ISBN-13: 9781793633156

DOWNLOAD EBOOK →

This book analyzes how contemporary representations of Jewish women on television challenge stereotypes of Jewish femininity, using a variety of series created by Jewish women to explore how this self-representation and evolving industry practices have come together to establish new, more diverse paradigms of Jewish femininity.

The Case of the Sexy Jewess

The Case of the Sexy Jewess PDF

Author: Hannah Schwadron

Publisher: Oxford University Press

Published: 2018

Total Pages: 225

ISBN-13: 0190624191

DOWNLOAD EBOOK →

The sexy Jewess moves boldly between neo-burlesque striptease, comedy television, ballet movies, and progressive porn. Bringing sexiness together with race, gender, and class, 'The Case of the Sexy Jewess' looks at embodied joke-work that is most often, but not always meant to be funny.

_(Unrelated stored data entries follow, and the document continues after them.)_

Lemma closed_velocityY (y x : nat) :
  velocityY width height fans windows y x = velocityY width height fans [] y x.
Proof.
  unfold velocityY; cbn [fold_left].
  generalize (fold_left (fun acc f => acc + snd (fanVelocity width height f y x)) fans 0).
  induction windows as [|win ws IH]; intros c; [reflexivity|].
  cbn [fold_left]; rewrite IH by (intros; apply closed; right; assumption).
  unfold windowVelocity; rewrite (closed win (or_introl eq_refl)).
  destruct (inBand width height 2.2 win y x); cbn [snd]; lra.
Qed.

Lemma closed_sinkAt (target scale : R) (g : nat -> nat -> R) (y x : nat) :
  sinkAt width height target (fun win => ventFactor win * scale) windows g y x = g y x.
Proof.
  unfold sinkAt; generalize (g y x) as c.
  induction windows as [|win ws IH]; intros c; [reflexivity|].
  cbn [fold_left]; rewrite IH by (intros; apply closed; right; assumption).
  unfold ventFactor; rewrite (closed win (or_introl eq_refl)).
  destruct (inBand width height 2.8 win y x); unfold lerp; lra.
Qed.

Lemma closed_evolve (emit target scale lo hi : R) (g g' : nat -> nat -> R) (y x : nat) :
  (forall y x, (y < rows)%nat -> (x < cols)%nat -> g y x = g' y x) ->
  (y < rows)%nat -> (x < cols)%nat ->
  evolve width height fans windows occupants emit target
         (fun win => ventFactor win * scale) lo hi g y x
  = evolve width height fans [] occupants emit target
           (fun win => ventFactor win * scale) lo hi g' y x.
Proof.
  intros H Hy Hx; unfold evolve; cbv zeta.
  rewrite closed_sinkAt; unfold sinkAt at 1; cbn [fold_left].
  f_equal; unfold emitAt; f_equal.
  apply diffuseAt_ext; [|assumption|assumption].
  intros y' x' Hy' Hx'; unfold advectAt.
  rewrite closed_velocityX, closed_velocityY.
  apply bilinear_ext; exact H.
Qed.

End Closed.

Lemma evolve_factor_ext (width height : R) (fans : list Fan) (windows : list Window)
      (occupants : list Occupant) (emit target lo hi : R) (f f' : Window -> R)
      (g : nat -> nat -> R) (y x : nat) :
  (forall win, f win = f' win) ->
  evolve width height fans windows occupants emit target f lo hi g y x
  = evolve width height fans windows occupants emit target f' lo hi g y x.
Proof.
  intros H; unfold evolve; cbv zeta; f_equal; unfold sinkAt.
  generalize (emitAt width height emit occupants
    (diffuseAt (advectAt g (velocityX width height fans windows)
                         (velocityY width height fans windows))) y x) as c.
  induction windows as [|win ws IH]; intros c; [reflexivity|].
  cbn [fold_left]; rewrite H; apply IH.
Qed.
Lemma performSingleSearchStream_paths (q : string) (tr : list Event)
    (a : SearchResult * option GoError) :
  Path (performSingleSearchStream q) tr a ->
  StreamRun q (stream_calls tr) (clock_readings tr) a /\ generate_calls tr = [].
Proof.
  intros H. unfold performSingleSearchStream in H. unfold_prog. path_inv.
  all: match goal with
    | H : Path (streamAttempts _ _ _ _ _) _ _ |- _ =>
        apply streamAttempts_paths in H; destruct H as (Hc & Hg & Hs)
    end.
  all: destruct Hs as [(s1 & Hs & Hok & -> & Herr)
                      | (s1 & s2 & Hs & Hfail & -> & Herr)].
  all: trace_simpl; eqb_props; (split; [| reflexivity]).
  all: try discriminate.
  all: try (exfalso; destruct Hok; congruence).
  all: try (constructor; assumption).
  - by apply StreamRun_error.
  - destruct (attemptError s2) eqn:E2; [discriminate |].
    by apply StreamRun_empty.
Qed.

(** ** The summarizer *)

Lemma generateSummary_paths (q response : string) (tr : list Event)
    (a : string * option GoError) :
  Path (generateSummary q response) tr a ->
  clock_readings tr = [] /\ stream_calls tr = [] /\
  (a.2 = None -> a.1 <> "").
Proof.
  intros H. unfold generateSummary in H. unfold_prog. path_inv.
  all: match goal with
    | H : Path (summaryAttempts _ _ _) _ _ |- _ =>
        apply summaryAttempts_paths in H; destruct H as (Hc & Hs & Hg)
    end.
  all: trace_simpl; eqb_props.
  all: by repeat split.
Qed.

(** ** One query of a batch *)

Lemma processQuery_paths (q : string) (b : bool) (tr : list Event)
    (r : SearchResult) :
  Path (processQuery q b) tr r ->
  exists t0 tr1 sr err tr2,
    tr = Ev TimeNow t0 :: tr1 ++ tr2 /\
    Path (performSingleSearch q) tr1 (sr, err) /\
    match err with
    | Some e =>
        exists t, tr2 = [Ev TimeNow t] /\
                  r = mkSearchResult q "" "" false e (t - t0) t0
    | None =>
        if Success sr && b
        then exists summary serr,
               Path (generateSummary q (Response sr)) tr2 (summary, serr) /\
               r = mkSearchResult q (Response sr)
                     (match serr with
                      | Some _ => summaryFailed
                      | None => summary
                      end)
                     (Success sr) "" (Duration sr) t0
        else tr2 = [] /\
             r = mkSearchResult q (Response sr) "" (Success sr) ""
                   (Duration sr) t0
    end.
Proof.
  intros H. unfold processQuery in H. unfold_prog.
  destruct H as (t0 & tr' & -> & H).
  apply Path_bind in H. destruct H as ([sr err] & tr1 & tr2 & -> & H1 & H).
  exists t0, tr1, sr, err, tr2. split; [reflexivity |]. split; [exact H1 |].
  destruct err as [e |].
  - path_inv. eexists. by split.
  - cbn [Success Response Query Error Duration Timestamp] in H.
    destruct (Success sr && b).
    + apply Path_bind in H. destruct H as ([summary serr] & tr3 & tr4 & -> & H2 & H).
      exists summary, serr. destruct serr; path_inv; rewrite app_nil_r; by split.
    + path_inv. by split.
Qed.

Lemma processQuery_run {W : Type} (h : Handler W) (q : string) (b : bool)
    (w : W) :
  let t0 := (h _ TimeNow w).1 in
  let s := run h (performSingleSearch q) (h _ TimeNow w).2 in
  (run h (processQuery q b) w).1 =
  match s.1.2 with
  | Some e => mkSearchResult q "" "" false e ((h _ TimeNow s.2).1 - t0) t0
  | None =>
      if Success s.1.1 && b
      then
        let g := run h (generateSummary q (Response s.1.1)) s.2 in
        mkSearchResult q (Response s.1.1)
          (match g.1.2 with Some _ => summaryFailed | None => g.1.1 end)
          (Success s.1.1) "" (Duration s.1.1) t0
      else mkSearchResult q (Response s.1.1) "" (Success s.1.1) ""
             (Duration s.1.1) t0
  end.
Proof.
  cbv zeta. unfold processQuery. unfold_prog. cbn [run].
  destruct (h _ TimeNow w) as [t0 w0]. cbn [fst snd]. rewrite run_bind.
  destruct (run h (performSingleSearch q) w0) as [[sr err] w1].
  destruct err as [e |]; cbn [fst snd].
  - cbn [run]. by destruct (h _ TimeNow w1).
  - cbn [Success Response Query Error Duration Timestamp].
    destruct (Success sr && b); [| reflexivity].
    rewrite run_bind.
    destruct (run h (generateSummary q (Response sr)) w1) as [[summary serr] w2].
    by destruct serr.
Qed.

(** ** The single-query branch of [main] *)

Lemma mainSingleQuery_run {W : Type} (h : Handler W) (config : Config) (w : W) :
  stream config = false ->
  let s := run h (performSingleSearch (query config)) w in
  (run h (mainSingleQuery config) w).1 =
  match s.1.2 with
  | Some e => Exit 1
  | None =>
      if includeSummary config && Success s.1.1
      then
        let g := run h (generateSummary (Query s.1.1) (Response s.1.1)) s.2 in
        Continue
          (mkSearchResult (Query s.1.1) (Response s.1.1)
             (match g.1.2 with Some _ => summaryFailed | None => g.1.1 end)
             (Success s.1.1) (Error s.1.1) (Duration s.1.1) (Timestamp s.1.1))
      else Continue s.1.1
  end.
Proof.
  intros Hstream. cbv zeta. unfold mainSingleQuery. rewrite Hstream.
  unfold_prog. rewrite run_bind.
  destruct (run h (performSingleSearch (query config)) w) as [[sr err] w1].
  destruct err as [e |]; cbn [fst snd].
  - unfold handleError. unfold_prog. cbn [run].
    by repeat match goal with |- context [h ?X ?e ?w] => destruct (h X e w) end.
  - destruct (includeSummary config && Success sr); [| reflexivity].
    rewrite run_bind.
    destruct (run h (generateSummary (Query sr) (Response sr)) w1)
      as [[summary serr] w2].
    by destruct serr.
Qed.
(** * payment-platform: the SMS classifier, the field extractor and the
      payment verification rules

    A shallow embedding of [src/ml_classifier.py], [src/app.py]
    ([extract_fields] and the two routes) and [src/payment_verification.py].

    Texts are Python [str] values whose code points lie in 0..255: a
    character is an [ascii] read as a Latin-1 code point, and the character
    predicates below ([\s], [\d], [str.lower], [str.strip]) are CPython's on
    that range.  Dictionaries are association lists from keys to Python
    values; the Supabase client is an interface with a fallible [select] and
    a fallible [insert]; an uncaught Python exception is the [Raise] outcome
    of a small error monad. *)

From Stdlib Require Import Bool List Arith ZArith Lia Ascii String.
From Stdlib Require Import DecimalString PrimFloat Uint63.
From Stdlib Require DecimalFacts DecimalPos DecimalZ.
Import ListNotations.

Set Warnings "-inexact-float,-register-all".

Local Open Scope string_scope.

(* ================================================================== *)
(** * Python values, dictionaries and exceptions *)
(* ================================================================== *)

Module Py.

(** The values that occur in the dictionaries of the three files. *)
Inductive value : Type :=
| VNone
| VStr (s : string)
| VInt (z : Z)
| VBool (b : bool)
| VFloat (f : float)
| VDict (d : list (string * value)).

(** A [dict] literal keeps its keys in order; every literal of the source
    has distinct keys. *)
Definition dict : Type := list (string * value).

Fixpoint get (k : string) (d : dict) : option value :=
  match d with
  | [] => None
  | (k', v) :: d' => if String.eqb k k' then Some v else get k d'
  end.

(** [d.get(k, default)]. *)
Definition get_default (k : string) (default : value) (d : dict) : value :=
  match get k d with
  | Some v => v
  | None => default
  end.

(** [d[k] = v]: replaces the value of an existing key, or appends. *)
Fixpoint set (k : string) (v : value) (d : dict) : dict :=
  match d with
  | [] => [(k, v)]
  | (k', v') :: d' =>
      if String.eqb k k' then (k', v) :: d' else (k', v') :: set k v d'
  end.

Inductive exn : Type :=
| AttributeError      (* a [str] method called on a value that is no [str] *)
| TypeError           (* a value that cannot be sliced *)
| ValueError          (* an integer too long to be written by [str] *)
| StoreError.         (* the Supabase client failed *)

Inductive result (A : Type) : Type :=
| Ret (a : A)
| Raise (e : exn).
Arguments Ret {A} a.
Arguments Raise {A} e.

Definition bind {A B : Type} (m : result A) (f : A -> result B) : result B :=
  match m with
  | Ret a => f a
  | Raise e => Raise e
  end.

(** The receiver of a [str] method: anything but a [str] raises. *)
Definition as_str (v : value) : result string :=
  match v with
  | VStr s => Ret s
  | _ => Raise AttributeError
  end.
(** * parallel.py: the log validator of the parallel-sources benchmark

    A shallow embedding of [main] and [parse] of [parallel.py] and the
    properties of the validation pass.

    Python values are modelled as follows.
    - [int] is unbounded: [Z].
    - [str] is [string], read as a sequence of code points below 256.
    - [defaultdict(int)] is an association list in insertion order (module
      [DefaultDict]); reading a missing key inserts it with value 0.
    - [print] appends one [output] event per call to standard output.
    - an exception that nothing catches ends the run: [Uncaught]. *)

From Stdlib Require Import ZArith List String Ascii Bool Lia.
From Stdlib Require Import Permutation Sorted.
Import ListNotations.

Open Scope string_scope.
Open Scope list_scope.
Open Scope Z_scope.

(** ** The string methods the program calls *)

Module PyStr.

(** [s.startswith(m)] *)
Fixpoint startswith (m s : string) : bool :=
  match m, s with
  | EmptyString, _ => true
  | String a m', String b s' => Ascii.eqb a b && startswith m' s'
  | String _ _, EmptyString => false
  end.

(** [m in s]: [m] occurs in [s] as a substring. *)
Fixpoint contains (m s : string) : bool :=
  startswith m s ||
  match s with
  | EmptyString => false
  | String _ s' => contains m s'
  end.

(** [s[n:]]: the slice is empty when [s] is shorter than [n]. *)
Fixpoint slice_from (n : nat) (s : string) : string :=
  match n, s with
  | O, _ => s
  | S _, EmptyString => EmptyString
  | S n', String _ s' => slice_from n' s'
  end.

(** The fields of [s] from a position on: [skip] characters of a separator
    found earlier are still to be passed over.  The head of the result is the
    field that is open at this position. *)
Fixpoint split_from (sep : string) (skip : nat) (s : string) : list string :=
  match s with
  | EmptyString => [EmptyString]
  | String c s' =>
      match skip with
      | S k => split_from sep k s'
      | O =>
          if startswith sep s
          then EmptyString :: split_from sep (String.length sep - 1) s'
          else match split_from sep 0 s' with
               | f :: fs => String c f :: fs
               | [] => [String c EmptyString]
               end
      end
  end.

(** [s.split(sep)]: the separator is matched left to right without overlap;
    an empty separator raises [ValueError] ([None]). *)
Definition split (sep s : string) : option (list string) :=
  match sep with
  | EmptyString => None
  | String _ _ => Some (split_from sep 0 s)
  end.

Definition code (c : ascii) : nat := nat_of_ascii c.

(** [c.isspace()] on the code points below 256. *)
Definition isspace (c : ascii) : bool :=
  let n := code c in
  ((9 <=? n) && (n <=? 13) || (28 <=? n) && (n <=? 32) ||
   (n =? 133) || (n =? 160))%nat.

Fixpoint lstrip (s : string) : string :=
  match s with
  | EmptyString => EmptyString
  | String c s' => if isspace c then lstrip s' else s
  end.

Fixpoint rstrip (s : string) : string :=
  match s with
  | EmptyString => EmptyString
  | String c s' =>
      match rstrip s' with
      | EmptyString => if isspace c then EmptyString else String c EmptyString
      | r => String c r
      end
  end.

(** [s.strip()] *)
Definition strip (s : string) : string := rstrip (lstrip s).

(** The white space [int()] skips around a literal: the ASCII white space
    and, above 127, the two separators of the range. *)
Definition int_space (c : ascii) : bool :=
  let n := code c in
  ((9 <=? n) && (n <=? 13) || (n =? 32) || (n =? 133) || (n =? 160))%nat.

Fixpoint int_lstrip (s : string) : string :=
  match s with
  | EmptyString => EmptyString
  | String c s' => if int_space c then int_lstrip s' else s
  end.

"How Come Boys Get to Keep Their Noses?"

Author: Tahneer Oksman

Publisher: Columbia University Press

Published: 2016-02-16

Total Pages: 309

ISBN-13: 0231540787

DOWNLOAD EBOOK →

American comics reflect the distinct sensibilities and experiences of the Jewish American men who played an outsized role in creating them, but what about the contributions of Jewish women? Focusing on the visionary work of seven contemporary female Jewish cartoonists, Tahneer Oksman draws a remarkable connection between innovations in modes of graphic storytelling and the unstable, contradictory, and ambiguous figurations of the Jewish self in the postmodern era. Oksman isolates the dynamic Jewishness that connects each frame in the autobiographical comics of Aline Kominsky Crumb, Vanessa Davis, Miss Lasko-Gross, Lauren Weinstein, Sarah Glidden, Miriam Libicki, and Liana Finck. Rooted in a conception of identity based as much on rebellion as identification and belonging, these artists' representations of Jewishness take shape in the spaces between how we see ourselves and how others see us. They experiment with different representations and affiliations without forgetting that identity ties the self to others. Stemming from Kominsky Crumb's iconic 1989 comic "Nose Job," in which her alter ego refuses to assimilate through cosmetic surgery, Oksman's study is an arresting exploration of invention in the face of the pressure to disappear.